Smeaton thought a few seconds before he answered. When he spoke, he voiced the man’s inmost thoughts.
“I think the best thing you can do is to go back and keep up the sketching business. We want to find out all we can about that house and its mysterious inmates. And we especially want to know something about that invalid visitor. There is just a chance, of course, that you may find Mrs Saxton popping up there.”
As all this exactly coincided with his own theory, Varney acquiesced readily.
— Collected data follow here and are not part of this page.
(** C2, on the code. The header send to the administrator fails: the user
    gets the apology, the conversation ends and nothing more is sent, but
    the listing is still in the storage, every field as it was. The same
    happens when the summary send or the photo send is the one that
    fails. *)
Theorem delivery_failure_keeps_listing :
  review_actions 777 (down_at 1) (button "submit") (session_of bmw) =
    (Ok END,
     {| user_data := {["listing" := bmw]};
        sent := [answer; delivery_failed_notice];
        attempts := 3 |}) /\
  review_actions 777 (down_at 2) (button "submit") (session_of bmw) =
    (Ok END,
     {| user_data := {["listing" := bmw]};
        sent := [answer; header_send 777 (button "submit");
                 delivery_failed_notice];
        attempts := 4 |}) /\
  review_actions 777 (down_at 3) (button "submit") (session_of bmw) =
    (Ok END,
     {| user_data := {["listing" := bmw]};
        sent := [answer; header_send 777 (button "submit");
                 summary_send 777 bmw; delivery_failed_notice];
        attempts := 5 |}) /\
  ({["listing" := bmw]} : gmap string Listing) !! "listing" = Some bmw.
Proof. repeat split. Qed.

(** Submit with the administrator's chat configured and one of the three
    sends failing, in general: the storage still holds the listing when the
    handler is done. *)
Lemma delivery_failure_storage
    (admin : Z) (link : nat -> bool) (update : Update) (q : CallbackQuery)
    (w : Session) (lst : Listing) :
  callback_query update = Some q ->
  data q = Some "submit" ->
  user_data w !! "listing" = Some lst ->
  all_fields_set lst = true ->
  admin <> 0 ->
  link (attempts w) = true ->
  link (1 + attempts w)%nat && link (2 + attempts w)%nat &&
    link (3 + attempts w)%nat = false ->
  user_data (snd (review_actions admin link update w)) = user_data w.
Proof.
  intros Hq Hd Hl Hc Ha L0 Lf. apply Z.eqb_neq in Ha.
  destruct w as [ud snt att], update as [msg cq chat usr], q as [d].
  simpl in Hq, Hd, Hl, L0, Lf. subst cq d. unfold review_actions.
  plumbing. rewrite L0. plumbing. rewrite Hl. plumbing. decide_action.
  plumbing. rewrite Hc. plumbing. rewrite Ha. plumbing.
  destruct (link (S att)) eqn:L1; plumbing.
  2:{ destruct (link (S (S att))); reflexivity. }
  destruct (link (S (S att))) eqn:L2; plumbing.
  2:{ destruct (link (S (S (S att)))); reflexivity. }
  simpl in Lf. rewrite Lf. plumbing.
  destruct (link (S (S (S (S att))))); reflexivity.
Qed.
Lemma messages_hand_over (s : Session) (l : loc) :
  messages (hand_over s l) = messages s ++ [heap_get (heap s) l].
Proof.
  unfold hand_over, messages.
  destruct (heap_projections_consumer
    (mkSession (heap s) (ctx s) (stateIterator s) (currentPos s) (clientClosed s)
               (finishedWith s) (received s ++ [(l, heap_get (heap s) l)])
               (close_after s))) as (_ & _ & _ & _ & R & _).
  rewrite R. simpl. now rewrite map_app.
Qed.

Lemma hand_over_projections (s : Session) (l : loc) :
  heap (hand_over s l) = heap s /\ ctx (hand_over s l) = ctx s /\
  stateIterator (hand_over s l) = stateIterator s /\
  currentPos (hand_over s l) = currentPos s.
Proof.
  unfold hand_over.
  destruct (heap_projections_consumer
    (mkSession (heap s) (ctx s) (stateIterator s) (currentPos s) (clientClosed s)
               (finishedWith s) (received s ++ [(l, heap_get (heap s) l)])
               (close_after s))) as (H1 & H2 & H3 & H4 & _).
  now rewrite H1, H2, H3, H4.
Qed.

Lemma hand_over_eq (s : Session) (l : loc) :
  hand_over s l =
  mkSession (heap s) (ctx s) (stateIterator s) (currentPos s)
            (clientClosed (hand_over s l)) (finishedWith s)
            (received s ++ [(l, heap_get (heap s) l)]) (close_after s).
Proof.
  unfold hand_over, consumer_reacts, close; simpl.
  destruct (close_after s) as [n|] eqn:C; [|reflexivity].
  destruct (Nat.eqb _ n); [|reflexivity].
  destruct (finishedWith s) eqn:F; simpl; reflexivity.
Qed.

#[local] Arguments feed : simpl never.
#[local] Arguments extra g : simpl nomatch.
#[local] Arguments hand_over : simpl never.

Ltac loop_once :=
  rewrite feed_unfold; [|simpl; lia]; unfold loop_body at 1; simpl.

Ltac session :=
  unfold need, simulates, messages;
  cbn [set_pos stateIterator currentPos ctx decoder heap message received
       out_pos nextState pos];
  simpl extra.

Ltac run_tail :=
  match goal with
  | |- context [bytes_run ?m ?md ?bs] =>
      destruct (bytes_run m md bs) as [[? ?] ?]; reflexivity
  end.

Lemma run_nil (X : Message * Mode * list Message) :
  (let '(m, md, e) := X in (m, md, [] ++ e)) = X.
Proof. now destruct X as [[? ?] ?]. Qed.

Lemma lineEndChar_cases (b : Z) :
  lineEndChar b = true -> b = CR \/ b = LF.
Proof.
  unfold lineEndChar. intros H. apply orb_true_iff in H as [H|H];
    apply Z.eqb_eq in H; auto.
Qed.

Lemma advances_fieldStart (c : chunk) (s : Session) (m : Message) :
  stateIterator s = created fieldStart ->
  decoder (ctx s) = new_TextDecoder ->
  heap_get (heap s) (message (ctx s)) = m ->
  (message (ctx s) < length (heap s))%nat ->
  (currentPos s < length c)%nat ->
  advances c s m AtStart.
Proof.
  intros G D M L P.
  destruct (skipn_nth_cons c _ P) as (b & Nb & Sk).
  destruct s as [h [l d] g p cc fw rc ca].
  cbn [stateIterator ctx decoder heap message currentPos] in *. subst g d.
  unfold advances. cbn [currentPos].
  destruct (b =? COLON) eqn:Bc; [|destruct (lineEndChar b) eqn:Bl].
  - exists 2%nat. eexists. exists m, InComment, [].
    split; [lia|]. split.
    { intros fuel. change (2 + fuel)%nat with (S (S fuel)).
      do 2 loop_once. rewrite Nb, Bc. simpl. reflexivity. }
    unfold need, simulates, messages; simpl.
    repeat split; try lia; try constructor; auto.
    { now rewrite app_nil_r. }
    rewrite Sk, Nat.add_1_r. cbn [bytes_run byte_step]. unfold start_byte.
    rewrite Bc. run_tail.
  - assert (Bl' : (b =? LF) || (b =? CR) = true).
    { rewrite orb_comm. exact Bl. }
    assert (T : tracks (created (skipLFAfterCR b fieldStart)) new_TextDecoder
                       (after_line_end b)).
    { unfold skipLFAfterCR, after_line_end. destruct (b =? LF); constructor. }
    assert (X : (extra (created (skipLFAfterCR b fieldStart)) <= 4)%nat).
    { unfold skipLFAfterCR. destruct (b =? LF); simpl; lia. }
    assert (Sf : space_safe (after_line_end b) (skipn (p + 1) c)).
    { unfold after_line_end. destruct (b =? LF); exact I. }
    destruct m as [|kv m'].
    + exists 3%nat. eexists. exists [], (after_line_end b), [].
      split; [lia|]. split.
      { intros fuel. change (3 + fuel)%nat with (S (S (S fuel))).
        do 2 loop_once. rewrite Nb, Bc, Bl'. simpl. rewrite M. simpl.
        loop_once. reflexivity. }
      unfold need, simulates, messages;
        cbn [stateIterator currentPos ctx decoder heap message received].
      repeat split; try lia; auto.
      { unfold heap_get. rewrite app_nth2 by lia. now rewrite Nat.sub_diag. }
      { rewrite length_app. simpl. lia. }
      { now rewrite app_nil_r. }
      rewrite Sk, Nat.add_1_r. cbn [bytes_run byte_step]. unfold start_byte.
      rewrite Bc, Bl. run_tail.
    + exists 3%nat. eexists. exists [], (after_line_end b), [kv :: m'].
      split; [lia|]. split.
      { intros fuel. change (3 + fuel)%nat with (S (S (S fuel))).
        do 2 loop_once. rewrite Nb, Bc, Bl'. simpl.
        rewrite length_Object_keys, M. simpl.
        rewrite hand_over_eq.
        cbn [heap ctx stateIterator currentPos finishedWith received close_after].
        loop_once. reflexivity. }
      unfold need, simulates, messages;
        cbn [stateIterator currentPos ctx decoder heap message received].
      repeat split; try lia; auto.
      { unfold heap_get. rewrite app_nth2 by lia. now rewrite Nat.sub_diag. }
      { rewrite length_app. simpl. lia. }
      { rewrite map_app. simpl. now rewrite M. }
      rewrite Sk, Nat.add_1_r. cbn [bytes_run byte_step]. unfold start_byte.
      rewrite Bc, Bl. run_tail.
  - exists 2%nat. eexists. exists m, (InName new_TextDecoder []), [].
    split; [lia|]. split.
    { intros fuel. change (2 + fuel)%nat with (S (S fuel)).
      do 2 loop_once. rewrite Nb, Bc.
      replace ((b =? LF) || (b =? CR)) with false
        by (rewrite orb_comm; symmetry; exact Bl).
      reflexivity. }
    unfold need, simulates, messages; simpl.
    repeat split; try lia; try constructor; auto.
    { now rewrite app_nil_r. }
    rewrite Sk. cbn [bytes_run byte_step]. unfold start_byte.
    rewrite Bc, Bl.
    destruct (name_byte m new_TextDecoder [] b) as [[? ?] ?]. run_tail.
Qed.
(** * Record-driven job dispatch scripts (mymap_airtable_api.js)

    A shallow embedding of the six automation scripts
    [create_map_image], [ai_generate], [translate_i18n], [google_search],
    [crawl_url_content] and [sync_to_wordpress], and the properties of the
    dispatch pattern they share.

    The scripts are [async] functions over an ambient record store ([base])
    and the network ([fetch]).  They are embedded in a state-and-exception
    monad: the state holds the record store and a chronological log of the
    externally visible effects (requests issued, fields created); an
    invocation returns, throws, or never settles.  [console] output is not
    part of the state: the [catch] blocks of the source only log and rethrow,
    so they are the identity here. *)

From Stdlib Require Import ZArith Lia Ascii String.
From stdpp Require Import base strings list gmap pretty.

Local Open Scope string_scope.
Local Open Scope Z_scope.
Local Open Scope list_scope.
#[local] Set Warnings "-register-all".

(** ** Values *)

(** Cell values, parsed JSON and request bodies are JavaScript values of the
    JSON fragment.  Numbers are restricted to integers.  An object keeps its
    members in property order. *)
Inductive json : Type :=
| JNull
| JBool (b : bool)
| JNum (n : Z)
| JStr (s : string)
| JArr (items : list json)
| JObj (members : list (string * json)).

(** [!!v] of JavaScript: [null], [false], [0] and [""] are falsy. *)
Definition truthy (v : json) : bool :=
  match v with
  | JNull => false
  | JBool b => b
  | JNum n => negb (n =? 0)
  | JStr s => negb (String.eqb s "")
  | JArr _ | JObj _ => true
  end.

(** Truthiness of a string, as in [!keywords]. *)
Definition truthy_str (s : string) : bool := negb (String.eqb s "").

(** [`${n}`] for an integer. *)
Definition show (n : Z) : string := pretty n.

(** Everything a script can throw.  The scripts themselves only raise
    [Error] ([throw new Error(message)]): a missing input, a status that is
    not a success and the elapsed timer are all [Error]s, told apart by
    their message.  The other constructors are raised by the runtime, the
    record store or a rejected [fetch]. *)
Inductive exn : Type :=
| Error (message : string)
| TypeError (message : string)
| SyntaxError (message : string)
| SdkError (message : string)
| NetworkError (message : string).

(** ** The record store

    The store is the host's, not the scripts'.  It is modelled as far as the
    scripts use it: a base is a list of tables, found by id or by name; a
    table has columns and rows; a record handed to a script is a snapshot of
    a row with the fields loaded at that moment, which is why
    [sync_to_wordpress] fetches its record again after creating a field
    ("Refresh the record to include the new field").  Reading a field that
    the snapshot does not have throws. *)

Record column : Type := { col_name : string; col_type : string }.

(** A row stores its non-empty cells only. *)
Record row : Type := { row_id : string; row_cells : gmap string json }.

Record table : Type := {
  tbl_id : string;
  tbl_name : string;
  columns : list column;
  rows : list row
}.

(** What [selectRecordAsync] hands out: a snapshot of one row together with
    the fields that were loaded for it. *)
Record row_snapshot : Type := {
  rec_id : string;
  rec_fields : list string;
  rec_cells : gmap string json
}.

(** ** The network *)

Record request : Type := {
  url : string;
  method : string;
  headers : list (string * string);
  body : json   (* the argument of [JSON.stringify] *)
}.

Record response : Type := { status : Z }.

(** [response.ok] *)
Definition ok (r : response) : bool := (200 <=? status r) && (status r <=? 299).

Inductive settlement : Type :=
| Fulfilled (r : response)
| Rejected (e : exn).

(** The promise returned by [fetch]: it settles some milliseconds after the
    call, or never. *)
Inductive promise : Type :=
| Settles (after_ms : Z) (s : settlement)
| NeverSettles.
(** The entry [kl] is what a fetcher derives from the fetched candle
    [k]: its open and close are the candle's [k[1]] and [k[4]], and its
    result is UP exactly when the candle's close is above its open, DOWN
    otherwise (so also when the two are equal), and nothing else. *)
Definition derived_from (k : candle) (kl : kline) : Prop :=
  kl_open kl = k1 k ∧ kl_close kl = k4 k ∧
  (kl_result kl = UP ↔ (k1 k <? k4 k)%float = true) ∧
  (kl_result kl = DOWN ↔ (k1 k <? k4 k)%float = false) ∧
  ((k1 k =? k4 k)%float = true → kl_result kl = DOWN) ∧
  kl_result kl ≠ NEUTRAL.

(** A page with a rising candle and one whose open and close are equal. *)
Definition flat_page : list candle :=
  [candle_at 0 100 105; candle_at 900000 100 100].


(** The two requests the paginated fetcher issues for [two_pages] over
    the range from 0 to 1800000. *)
Definition two_requests : list request :=
  [{| startTime := 0; endTime := 1800000 |};
   {| startTime := 900000; endTime := 1800000 |}].

(** The last [n] entries of [log] all have [d_correct = b]. *)
Definition ends_with_run (b : bool) (log : list detail) (n : nat) : Prop :=
  ∃ l1 run, log = l1 ++ run ∧ length run = n ∧ Forall (fun r => d_correct r = b) run.

(** [log] has [n] consecutive entries that all have [d_correct = b]. *)
Definition has_run (b : bool) (log : list detail) (n : nat) : Prop :=
  ∃ l1 run l2, log = l1 ++ run ++ l2 ∧ length run = n ∧
               Forall (fun r => d_correct r = b) run.

(** [z] is the length of the longest run of [b]-entries that ends [log]. *)
Definition longest_suffix_run (b : bool) (log : list detail) (z : Z) : Prop :=
  (∃ n, Z.of_nat n = z ∧ ends_with_run b log n) ∧
  ∀ n, ends_with_run b log n → Z.of_nat n ≤ z.

(** [z] is the length of the longest run of [b]-entries anywhere in [log]. *)
Definition longest_run (b : bool) (log : list detail) (z : Z) : Prop :=
  (∃ n, Z.of_nat n = z ∧ has_run b log n) ∧
  ∀ n, has_run b log n → Z.of_nat n ≤ z.

(** A detail entry of window [t] that is correct or wrong. *)
Definition entry_of (t : Z) (is_correct : bool) : detail :=
  {| d_time := t; d_vote := UP; d_result := if is_correct then UP else DOWN;
     d_correct := is_correct; d_num_signals := None |}.

(** The detail log [correct, correct, wrong, correct, correct, correct]. *)
Definition scenario_log : list detail :=
  [entry_of 0 true; entry_of 900000 true; entry_of 1800000 false;
   entry_of 2700000 true; entry_of 3600000 true; entry_of 4500000 true].

(** 2026-02-12T00:00:00Z in UTC milliseconds: a window start that is
    not before the [FILTER_FROM] of analyze_new.py or of analyze_48h.py. *)
Definition feb12 : Z := 1770854400000.

(** One STRONG row dated 2026-02-12T00:00:01Z whose regime column reads
    "total", and the page holding the rising candle of its window. *)
Definition regime_total_rows : list row :=
  [row_of (feb12 + 1000) "BUY UP" "STRONG_EARLY" "total"].

Definition rising_page : list candle := [candle_at feb12 100 105].

(** The two requests the paginated fetcher issues over the two windows
    from [feb12] on when the first page is [rising_page]. *)
Definition feb12_requests : list request :=
  [{| startTime := feb12; endTime := feb12 + 1800000 |};
   {| startTime := feb12 + 900000; endTime := feb12 + 1800000 |}].

(** Two actionable rows in the two windows from [feb12] on. *)
Definition two_window_rows : list row :=
  [row_of (feb12 + 1000) "BUY UP" "STRONG_EARLY" "TREND_UP";
   row_of (feb12 + 901000) "BUY DOWN" "GOOD_LATE" "TREND_DOWN"].

(** The window has a known outcome and a vote other than NEUTRAL. *)
Definition scorable (active_windows : gmap Z (list signal_rec)) (klines : gmap Z kline)
    (window_start : Z) : bool :=
  match klines !! window_start, active_windows !! window_start with
  | Some _, Some signals =>
      bool_decide (verify_accuracy.determine_vote signals ≠ NEUTRAL)
  | _, _ => false
  end.

(** One STRONG row dated 2026-02-12T00:00:01Z, scored against
    [rising_page]: every bucket but STRONG, EARLY, UP_vote and TREND_UP
    stays empty. *)
Definition one_strong_row : list row :=
  [row_of (feb12 + 1000) "BUY UP" "STRONG_EARLY" "TREND_UP"].







(** The bucket names of the [results] dict of analyze_new.py. *)
Definition new_bucket_names : list string :=
  ["STRONG"; "GOOD"; "EARLY"; "MID"; "LATE"; "UP_vote"; "DOWN_vote";
   "TREND_UP"; "TREND_DOWN"].

(** Every name of [keys] is a key of [stats]. *)
Definition has_buckets (keys : list string) (stats : gmap string bucket) : Prop :=
  ∀ k, k ∈ keys → is_Some (stats !! k).

(** ** Vocabulary of the further properties *)

(** [needle] occurs in [hay] as a contiguous substring. *)
Definition occurs_in (needle hay : string) : Prop :=
  ∃ before after, hay = String.append before (String.append needle after).

(** The timestamps of three rows, two of them in the window starting at
    900000, listed out of order. *)
Definition three_rows : list row :=
  [row_of 1000000 "BUY UP" "STRONG_EARLY" "TREND_UP";
   row_of 500 "BUY DOWN" "GOOD_LATE" "RANGE";
   row_of 1700000 "BUY DOWN" "NO_TRADE" "CHOP"].

(** The window has a known outcome and a vote other than NEUTRAL, when
    the vote is resolved by [vote]. *)
Definition scorable_by (vote : list signal_rec -> label)
    (active_windows : gmap Z (list signal_rec)) (klines : gmap Z kline)
    (window_start : Z) : bool :=
  match klines !! window_start, active_windows !! window_start with
  | Some _, Some signals => bool_decide (vote signals ≠ NEUTRAL)
  | _, _ => false
  end.

(** A detail entry as the scoring loops write it: a vote other than
    NEUTRAL, an outcome that is UP or DOWN, and a flag that says whether
    they are the same. *)
Definition consistent_entry (r : detail) : Prop :=
  d_vote r ≠ NEUTRAL ∧ d_correct r = bool_decide (d_vote r = d_result r).

(** The three signals of [sample_signals] in another order. *)
Definition sample_signals_shuffled : list signal_rec :=
  [sig_of "BUY UP" "NO_TRADE" None; sig_of "BUY UP" "STRONG_EARLY" None;
   sig_of "BUY DOWN" "GOOD_MID" None].

(** The active windows of [three_rows], and the mapping a 200-page with
    the candles of the windows 0 and 900000 gives. *)
Definition three_rows_active : gmap Z (list signal_rec) :=
  active_of (verify_accuracy.group_signals_by_window three_rows).

Definition two_klines : gmap Z kline :=
  foldl verify_accuracy.store ∅ [candle_at 0 100 105; candle_at 900000 105 101].

(** What [score] of verify_accuracy.py returns for [three_rows] and
    [two_klines] (an empty tally stands for an exception). *)
Definition three_rows_tally : verify_accuracy.tally :=
  match verify_accuracy.score three_rows_active two_klines
          (sorted_keys three_rows_active) with
  | Ok st => st
  | Raise _ => verify_accuracy.empty_tally
  end.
He would go back to Horsham the next day, and resume his watch on Forest View.
“You can’t be watching in two places at once,” added Smeaton presently. “So we will take up Farloe.”
So it was decided. Mrs Saxton having disappeared, with small likelihood of her return, there remained three people to be shadowed: the secretary, Bolinski, and the man who went by the name of Strange, and who, for reasons of his own, was keeping away from the Savoy, and coming to London as seldom as possible.
Varney’s discovery, of which he was not a little proud, was duly reported to Sheila by the young man himself, who called upon her as soon as he had left Smeaton.
She could not but admire his energy and determination, and she told him so, in no measured terms. But when he had gone, she could not help thinking how futile it all seemed.
“They all find a little something, and then they seem to come up against a dead end,” she said to Wingate, when he paid her his usual daily visit. “Weeks have gone by, and the mystery is as deep as ever. How can it be otherwise? What have they got to go upon?”
And Wingate, taking her slender hand in his and pressing it, agreed that it was so. He felt, as she did, that anything would be better than this horrible uncertainty.